* [Assignment]: In the entries below, find the lines that contain the word "rows" and copy them.

(Stored data)
##############################

(* ===== verification/UsageIdentityProps.v ===== *)
(** * What the account timeline says

    The abstract view of the timeline is the list of polls: at any time the account is the
    one of the latest poll.  The rows of the table are shown to implement it, whatever
    the polls see and whenever the process restarts. *)
From Stdlib Require Import ZArith Lia Bool String List.
From stdpp Require Import base tactics list strings.
From S2P Require Import Prelude Text Table Clock Json UsageDb UsageIdentity UsagePoller.
From S2P Require Import Demo DemoUsage.

(** ** The abstract view *)
(** One successful poll of a provider: when, and the account it saw. *)
Record obs : Type := Obs { o_at : Z; o_key : option string }.
Implicit Types (h : list obs) (m : Z).

(** Whole milliseconds of the time between two polls. *)
Definition poll_gap (previous at_ : Z) : Z := uncertainty_width (Some previous) at_.
(** The account at [m], newest poll first, and whether the message may belong to the next
    one: it lies between two polls that saw different accounts. *)
Fixpoint attributed (h : list obs) (m : Z) : option (string * bool) :=
  match h with
  | [] => None
  | o :: h' =>
      if o_at o <=? m then option_map (fun k => (k, false)) (o_key o)
      else
        match h' with
        | [] => None
        | o' :: _ =>
            if o_at o' <=? m then
              option_map (fun k =>
                (k, match o_key o with
                    | Some k' => negb (k' =?s k)
                                 && (o_at o - milliseconds (poll_gap (o_at o') (o_at o)) <=? m)
                    | None => false
                    end)) (o_key o')
            else attributed h' m
        end
  end.

(** Polls at different times, newest first. *)
Fixpoint polls_ok (fits : Z -> Prop) (h : list obs) : Prop :=
  match h with
  | [] => True
  | o :: h' =>
      0 <= o_at o /\ fits (o_at o)
      /\ match h' with [] => True | o' :: _ => o_at o' < o_at o end /\ polls_ok fits h'
  end.

(** ** Spans: the rows of one provider, newest first *)
Record span : Type := Span { sp_key : string; sp_from : Z; sp_to : option Z; sp_unc : Z }.
Definition close_head (at_ : Z) (l : list span) : list span :=
  match l with
  | s :: l' => match sp_to s with None => Span (sp_key s) (sp_from s) (Some at_) (sp_unc s) :: l' | Some _ => l end
  | [] => []
  end.
Definition prev_gap (h : list obs) (at_ : Z) : Z :=
  match h with [] => 0 | o' :: _ => poll_gap (o_at o') at_ end.
(** The account of the latest poll. *)
Definition current (h : list obs) : option string := match h with o :: _ => o_key o | [] => None end.
(** The rows that a list of polls leads to.  The width recorded when an account opens after
    a logout depends on whether the process knew the last poll. *)
Inductive spans : list obs -> list span -> Prop :=
| spans_nil : spans [] []
| spans_out o h l : spans h l -> o_key o = None -> spans (o :: h) (close_head (o_at o) l)
| spans_same o h l k : spans h l -> o_key o = Some k -> current h = Some k -> spans (o :: h) l
| spans_switch o h l k k' : spans h l -> o_key o = Some k -> current h = Some k' -> k' <> k ->
    spans (o :: h) (Span k (o_at o) None (prev_gap h (o_at o)) :: close_head (o_at o) l)
| spans_open o h l k u : spans h l -> o_key o = Some k -> current h = None ->
    0 <= u -> milliseconds u <= o_at o ->
    spans (o :: h) (Span k (o_at o) None u :: l).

##############################

* [Completed exercise]:
    one of the latest poll.  The rows of the table are shown to implement it, whatever
(** ** Spans: the rows of one provider, newest first *)
(** The rows that a list of polls leads to.  The width recorded when an account opens after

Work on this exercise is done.